Adenine (A) and Thymine (T) always bond together, and Guanine (G) and Cytosine (C) are always pairs. These are bound together with hydrogen. The order that these base pairs are lined up in the DNA double helix determines genetic information. The information for multiple genes can be found on one DNA strand. Different cells throughout the body contain different types of DNA strands, which may be thought of as “blueprints” that tell the cells what exactly to do. Therefore, the specific ordering of these four base pairs allows all of an organism’s genetic information to be contained.
The information stored in DNA can be compared to the information stored in your computer.

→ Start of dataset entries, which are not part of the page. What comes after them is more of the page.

(* ===== verification/Kgsl.v ===== *)
(** * Kgsl: flag words and shared memory of the GPU driver

    From [include/linux/msm_kgsl.h]: the flags of contexts, of command batches and of
    memory allocations, the fields inside the flag words, the source of user memory,
    and the place of the timestamps the GPU writes. *)

From S2P Require Import Prelude Align Bits FlagWord CLayout Ioctl Uapi UapiKgsl.

#[local] Open Scope string_scope.
#[local] Open Scope list_scope.
#[local] Open Scope Z_scope.

(** ** Flags of contexts *)

Definition KGSL_CONTEXT_SAVE_GMEM : Z := 0x00000001.
Definition KGSL_CONTEXT_NO_GMEM_ALLOC : Z := 0x00000002.
Definition KGSL_CONTEXT_SUBMIT_IB_LIST : Z := 0x00000004.
Definition KGSL_CONTEXT_CTX_SWITCH : Z := 0x00000008.
Definition KGSL_CONTEXT_PREAMBLE : Z := 0x00000010.
Definition KGSL_CONTEXT_TRASH_STATE : Z := 0x00000020.
Definition KGSL_CONTEXT_PER_CONTEXT_TS : Z := 0x00000040.
Definition KGSL_CONTEXT_USER_GENERATED_TS : Z := 0x00000080.
Definition KGSL_CONTEXT_END_OF_FRAME : Z := 0x00000100.
Definition KGSL_CONTEXT_NO_FAULT_TOLERANCE : Z := 0x00000200.
Definition KGSL_CONTEXT_SYNC : Z := 0x00000400.
Definition KGSL_CONTEXT_PWR_CONSTRAINT : Z := 0x00000800.
Definition KGSL_CONTEXT_PRIORITY_MASK : Z := 0x0000F000.
Definition KGSL_CONTEXT_PRIORITY_SHIFT : Z := 12.
Definition KGSL_CONTEXT_IFH_NOP : Z := 0x00010000.
Definition KGSL_CONTEXT_SECURE : Z := 0x00020000.
Definition KGSL_CONTEXT_NO_SNAPSHOT : Z := 0x00040000.
Definition KGSL_CONTEXT_SPARSE : Z := 0x00080000.
Definition KGSL_CONTEXT_PREEMPT_STYLE_MASK : Z := 0x0E000000.
Definition KGSL_CONTEXT_PREEMPT_STYLE_SHIFT : Z := 25.
Definition KGSL_CONTEXT_PREEMPT_STYLE_FINEGRAIN : Z := 0x2.
Definition KGSL_CONTEXT_TYPE_MASK : Z := 0x01F00000.
Definition KGSL_CONTEXT_TYPE_SHIFT : Z := 20.
Definition KGSL_CONTEXT_TYPE_UNKNOWN : Z := 0x1E.
Definition KGSL_CONTEXT_INVALIDATE_ON_FAULT : Z := 0x10000000.
Definition KGSL_CONTEXT_LPAC : Z := 0x20000000.
Definition KGSL_CONTEXT_FAULT_INFO : Z := 0x40000000.
Definition KGSL_CONTEXT_INVALID : Z := 0xffffffff.

(** ** Flags of command batches *)

Definition KGSL_CMDBATCH_MEMLIST : Z := 0x00000001.
Definition KGSL_CMDBATCH_MARKER : Z := 0x00000002.
Definition KGSL_CMDBATCH_SUBMIT_IB_LIST : Z := KGSL_CONTEXT_SUBMIT_IB_LIST.
Definition KGSL_CMDBATCH_CTX_SWITCH : Z := KGSL_CONTEXT_CTX_SWITCH.
Definition KGSL_CMDBATCH_PROFILING : Z := 0x00000010.
Definition KGSL_CMDBATCH_PROFILING_KTIME : Z := 0x00000020.
Definition KGSL_CMDBATCH_END_OF_FRAME : Z := KGSL_CONTEXT_END_OF_FRAME.
Definition KGSL_CMDBATCH_SYNC : Z := KGSL_CONTEXT_SYNC.
Definition KGSL_CMDBATCH_PWR_CONSTRAINT : Z := KGSL_CONTEXT_PWR_CONSTRAINT.
Definition KGSL_CMDBATCH_SPARSE : Z := 0x1000.
Definition KGSL_CMDBATCH_START_RECURRING : Z := 0x00100000.
Definition KGSL_CMDBATCH_STOP_RECURRING : Z := 0x00200000.

(** ** Flags of memory allocations *)

Definition KGSL_MEMFLAGS_SECURE : Z := 1 <<[U64] 3.
Definition KGSL_MEMFLAGS_GPUREADONLY : Z := 1 <<[U64] 24.
Definition KGSL_MEMFLAGS_GPUWRITEONLY : Z := 1 <<[U64] 25.
Definition KGSL_MEMFLAGS_FORCE_32BIT : Z := 1 <<[U64] 32.
Definition KGSL_SPARSE_BIND_MULTIPLE_TO_PHYS : Z := 0x400000000.
Definition KGSL_CACHEMODE_MASK : Z := 0x0C000000.
Definition KGSL_CACHEMODE_SHIFT : Z := 26.
Definition KGSL_CACHEMODE_WRITEBACK : Z := 3.
Definition KGSL_MEMFLAGS_USE_CPU_MAP : Z := 1 <<[U64] 28.
Definition KGSL_MEMFLAGS_SPARSE_PHYS : Z := 1 <<[U64] 29.
Definition KGSL_MEMFLAGS_SPARSE_VIRT : Z := 1 <<[U64] 30.
Definition KGSL_MEMFLAGS_IOCOHERENT : Z := 1 <<[U64] 31.
Definition KGSL_MEMFLAGS_GUARD_PAGE : Z := 1 <<[U64] 33.
Definition KGSL_MEMFLAGS_VBO : Z := 1 <<[U64] 34.
Definition KGSL_MEMTYPE_MASK : Z := 0x0000FF00.
Definition KGSL_MEMTYPE_SHIFT : Z := 8.
Definition KGSL_MEMTYPE_KERNEL : Z := 255.
Definition KGSL_MEMALIGN_MASK : Z := 0x00FF0000.
Definition KGSL_MEMALIGN_SHIFT : Z := 16.

(** Two enumerators, [ION] and [DMABUF], are one value. *)
Inductive kgsl_user_mem_type : Type :=
  | KGSL_USER_MEM_TYPE_PMEM | KGSL_USER_MEM_TYPE_ASHMEM | KGSL_USER_MEM_TYPE_ADDR
  | KGSL_USER_MEM_TYPE_ION | KGSL_USER_MEM_TYPE_DMABUF | KGSL_USER_MEM_TYPE_MAX.

Definition kgsl_user_mem_type_value (t : kgsl_user_mem_type) : Z :=
  match t with
  | KGSL_USER_MEM_TYPE_PMEM => 0x00000000
  | KGSL_USER_MEM_TYPE_ASHMEM => 0x00000001
  | KGSL_USER_MEM_TYPE_ADDR => 0x00000002
  | KGSL_USER_MEM_TYPE_ION => 0x00000003
  | KGSL_USER_MEM_TYPE_DMABUF => 0x00000003
  | KGSL_USER_MEM_TYPE_MAX => 0x00000007
  end.

Definition KGSL_MEMFLAGS_USERMEM_MASK : Z := 0x000000e0.
Definition KGSL_MEMFLAGS_USERMEM_SHIFT : Z := 5.

Definition KGSL_USERMEM_FLAG (x : Z) : Z := (x +[S32] 1) <<[S32] KGSL_MEMFLAGS_USERMEM_SHIFT.

Definition KGSL_MEMFLAGS_NOT_USERMEM : Z := 0.
Definition KGSL_MEMFLAGS_USERMEM_PMEM : Z := KGSL_USERMEM_FLAG (kgsl_user_mem_type_value KGSL_USER_MEM_TYPE_PMEM).
Definition KGSL_MEMFLAGS_USERMEM_ASHMEM : Z := KGSL_USERMEM_FLAG (kgsl_user_mem_type_value KGSL_USER_MEM_TYPE_ASHMEM).
Definition KGSL_MEMFLAGS_USERMEM_ADDR : Z := KGSL_USERMEM_FLAG (kgsl_user_mem_type_value KGSL_USER_MEM_TYPE_ADDR).
Definition KGSL_MEMFLAGS_USERMEM_ION : Z := KGSL_USERMEM_FLAG (kgsl_user_mem_type_value KGSL_USER_MEM_TYPE_ION).

Definition KGSL_CONVERT_TO_MBPS (val : Z) : Z := val *[U32] 1000 *[U32] 1000.

(** ** Timestamps in shared memory *)

Definition size_t (a : abi) : int_ty := IntTy (8 * ptr_bytes a) false.

(** [None] for a name that is no member of the structure. *)
Definition KGSL_MEMSTORE_OFFSET (a : abi) (ctxt_id : Z) (field : string) : option Z :=
  o ← offsetof a struct_kgsl_devmemstore field;
  Some ((ctxt_id *[size_t a] sizeof a struct_kgsl_devmemstore) +[size_t a] o).

(** ** Words *)

Definition context_flags : flag_word := {|
  w_bits :=
    [KGSL_CONTEXT_SAVE_GMEM; KGSL_CONTEXT_NO_GMEM_ALLOC; KGSL_CONTEXT_SUBMIT_IB_LIST;
     KGSL_CONTEXT_CTX_SWITCH; KGSL_CONTEXT_PREAMBLE; KGSL_CONTEXT_TRASH_STATE;
     KGSL_CONTEXT_PER_CONTEXT_TS; KGSL_CONTEXT_USER_GENERATED_TS; KGSL_CONTEXT_END_OF_FRAME;
     KGSL_CONTEXT_NO_FAULT_TOLERANCE; KGSL_CONTEXT_SYNC; KGSL_CONTEXT_PWR_CONSTRAINT;
     KGSL_CONTEXT_IFH_NOP; KGSL_CONTEXT_SECURE; KGSL_CONTEXT_NO_SNAPSHOT; KGSL_CONTEXT_SPARSE;
     KGSL_CONTEXT_INVALIDATE_ON_FAULT; KGSL_CONTEXT_LPAC; KGSL_CONTEXT_FAULT_INFO];
  w_masks :=
    [(KGSL_CONTEXT_PRIORITY_MASK, KGSL_CONTEXT_PRIORITY_SHIFT);
     (KGSL_CONTEXT_TYPE_MASK, KGSL_CONTEXT_TYPE_SHIFT);
     (KGSL_CONTEXT_PREEMPT_STYLE_MASK, KGSL_CONTEXT_PREEMPT_STYLE_SHIFT)] |}.

Definition cmdbatch_flags : flag_word := {|
  w_bits :=
    [KGSL_CMDBATCH_MEMLIST; KGSL_CMDBATCH_MARKER; KGSL_CMDBATCH_SUBMIT_IB_LIST;
     KGSL_CMDBATCH_CTX_SWITCH; KGSL_CMDBATCH_PROFILING; KGSL_CMDBATCH_PROFILING_KTIME;
     KGSL_CMDBATCH_END_OF_FRAME; KGSL_CMDBATCH_SYNC; KGSL_CMDBATCH_PWR_CONSTRAINT;
     KGSL_CMDBATCH_SPARSE; KGSL_CMDBATCH_START_RECURRING; KGSL_CMDBATCH_STOP_RECURRING];
  w_masks := [] |}.

Definition memory_flags : flag_word := {|
  w_bits :=
    [KGSL_MEMFLAGS_SECURE; KGSL_MEMFLAGS_GPUREADONLY; KGSL_MEMFLAGS_GPUWRITEONLY;
     KGSL_MEMFLAGS_USE_CPU_MAP; KGSL_MEMFLAGS_SPARSE_PHYS; KGSL_MEMFLAGS_SPARSE_VIRT;
     KGSL_MEMFLAGS_IOCOHERENT; KGSL_MEMFLAGS_FORCE_32BIT; KGSL_MEMFLAGS_GUARD_PAGE; KGSL_MEMFLAGS_VBO];
  w_masks :=
    [(KGSL_MEMFLAGS_USERMEM_MASK, KGSL_MEMFLAGS_USERMEM_SHIFT);
     (KGSL_MEMTYPE_MASK, KGSL_MEMTYPE_SHIFT); (KGSL_MEMALIGN_MASK, KGSL_MEMALIGN_SHIFT);
     (KGSL_CACHEMODE_MASK, KGSL_CACHEMODE_SHIFT)] |}.

(** Bits the header keeps free for flags the two words may come to share. *)
Definition reserved (flag : Z) : bool :=
  existsb (fun i => Z.testbit flag i) (seqZ 16 4 ++ seqZ 28 4).

(** ** Theorems *)

(** C22: The flag words of the GPU driver (contexts, command batches, memory
    allocations): a word joined from any flags and any values that fit their
    fields gives back each flag by [&] and each value by [&] and [>>]. So no flag
    or field overlaps another one, and every mask is the one of its shift. *)
Theorem kgsl_flag_words (w : flag_word) (b : Z -> bool) (v : Z * Z -> Z) :
  In w [context_flags; cmdbatch_flags; memory_flags] ->
  (forall m, In m (w_masks w) -> 0 <= v m < 2 ^ (Z.log2 m.1 - m.2 + 1)) ->
  (forall flag, In flag (w_bits w) -> c_true (Z.land (make_word w b v) flag) = b flag)
  /\ (forall m, In m (w_masks w) -> Z.shiftr (Z.land (make_word w b v) m.1) m.2 = v m).
Proof.
  intros Hin Hv.
  assert (flag_word_ok w = true) as Hw by (cbn in Hin; intuition subst; by vm_compute).
  split; intros; [by apply read_flag|by apply read_mask].
Qed.

Lemma kgsl_flag_words_witness :
  let x := Z.lor KGSL_MEMFLAGS_IOCOHERENT (Z.shiftl 12 KGSL_MEMALIGN_SHIFT) in
  Z.shiftr (Z.land x KGSL_MEMALIGN_MASK) KGSL_MEMALIGN_SHIFT = 12.
Proof.
  destruct (kgsl_flag_words memory_flags (Z.eqb KGSL_MEMFLAGS_IOCOHERENT)
    (fun m => if m.2 =? KGSL_MEMALIGN_SHIFT then 12 else 0)) as [_ Hm].
  - right. right. by left.
  - intros m Hm. cbn in Hm. intuition subst; by vm_compute.
  - exact (Hm (KGSL_MEMALIGN_MASK, KGSL_MEMALIGN_SHIFT) (or_intror (or_intror (or_introl eq_refl)))).
Defined.

(** The source of user memory: 0 in its field stands for memory of the driver, and the
    flag of each source below [KGSL_USER_MEM_TYPE_MAX] stays in the field and gives
    the source back; that of the maximum itself lands in the field of the memory type. *)
Theorem kgsl_user_memory :
  (forall x, 0 <= x < kgsl_user_mem_type_value KGSL_USER_MEM_TYPE_MAX ->
     let flag := KGSL_USERMEM_FLAG x in
     Z.land flag KGSL_MEMFLAGS_USERMEM_MASK = flag
     /\ Z.shiftr flag KGSL_MEMFLAGS_USERMEM_SHIFT - 1 = x /\ flag <> KGSL_MEMFLAGS_NOT_USERMEM)
  /\ (let flag := KGSL_USERMEM_FLAG (kgsl_user_mem_type_value KGSL_USER_MEM_TYPE_MAX) in
      Z.land flag KGSL_MEMFLAGS_USERMEM_MASK = KGSL_MEMFLAGS_NOT_USERMEM
      /\ Z.shiftr (Z.land flag KGSL_MEMTYPE_MASK) KGSL_MEMTYPE_SHIFT = 1).
Proof.
  split; [|by vm_compute]. cbn [kgsl_user_mem_type_value]. intros x Hx.
  assert (x = 0 \/ x = 1 \/ x = 2 \/ x = 3 \/ x = 4 \/ x = 5 \/ x = 6) as Hc by lia.
  repeat destruct Hc as [->|Hc]; subst; by vm_compute.
Qed.

(** The members of [struct kgsl_devmemstore], in order. *)
Definition devmemstore_fields : list string :=
  ["soptimestamp"; "sbz"; "eoptimestamp"; "sbz2"; "preempted"; "sbz3"; "ref_wait_ts"; "sbz4";
   "current_context"; "sbz5"].

(** The timestamps the GPU writes for its contexts: as long as the memory of the
    contexts can be addressed, the words of all contexts and members follow each other
    without a gap, so no two share a byte; and what the GPU writes, every other
    member, is aligned to 8 bytes. It is the same for 32-bit processes. *)
Theorem kgsl_memstore (a : abi) (ctxt : Z) (k : nat) (f : string) :
  arm_abi a -> 0 <= ctxt -> 40 * (ctxt + 1) <= 2 ^ 32 -> devmemstore_fields !! k = Some f ->
  KGSL_MEMSTORE_OFFSET a ctxt f = Some (4 * (10 * ctxt + Z.of_nat k)) /\ (k < 10)%nat
  /\ (Nat.Even k -> (8 | 4 * (10 * ctxt + Z.of_nat k))).
Proof.
  intros Ha Hc Hmax Hk. pose proof (lookup_lt_Some _ _ _ Hk) as Hlt. cbn in Hlt. split_and!; [|done|].
  - assert (offsetof a struct_kgsl_devmemstore f = Some (4 * Z.of_nat k)
            /\ sizeof a struct_kgsl_devmemstore = 40) as [Ho Hs].
    { destruct Ha as [-> | ->]; (split; [|done]);
        do 10 (destruct k as [|k]; [cbn in Hk; injection Hk as <-; by vm_compute|]); lia. }
    unfold KGSL_MEMSTORE_OFFSET. rewrite Ho, Hs. cbn [mbind option_bind]. f_equal.
    norm_pow.
    destruct Ha as [-> | ->]; rewrite c_mul_id by (done || (unfold_range; cbn; lia));
      rewrite c_add_id by (done || (unfold_range; cbn; lia)); lia.
  - intros [j ->]. exists (5 * ctxt + Z.of_nat j). lia.
Qed.

Lemma kgsl_memstore_witness : KGSL_MEMSTORE_OFFSET ILP32 3 "eoptimestamp" = Some 128.
Proof. by apply (kgsl_memstore ILP32 3 2 "eoptimestamp"); [right|..]. Defined.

Since DNA base pairs are so tiny, they can pack a lot of information into a small space. DNA strands are extremely long, but coiled so tightly that they become very small. DNA contains information in a similar way to modern digital computers, except that computers use only two “base pairs”: 0 and 1. In computers, a 0 or 1 is a bit. A bit in and of itself is useless, but when several bits are organized into a byte, the information can code for something such as a letter on a keyboard or the color of a pixel in a photograph. It takes many bytes to store useful information, and technology has allowed us to store this information in small spaces.
Since DNA has four base pairs or “bits”, it can contain even more information in it than computers. Three base pairs make up a codon, which is analogous to a byte. Each codon represents a step in the process of manufacturing a large protein molecule from 20 basic amino acids (small proteins). The large proteins are what help our bodies function.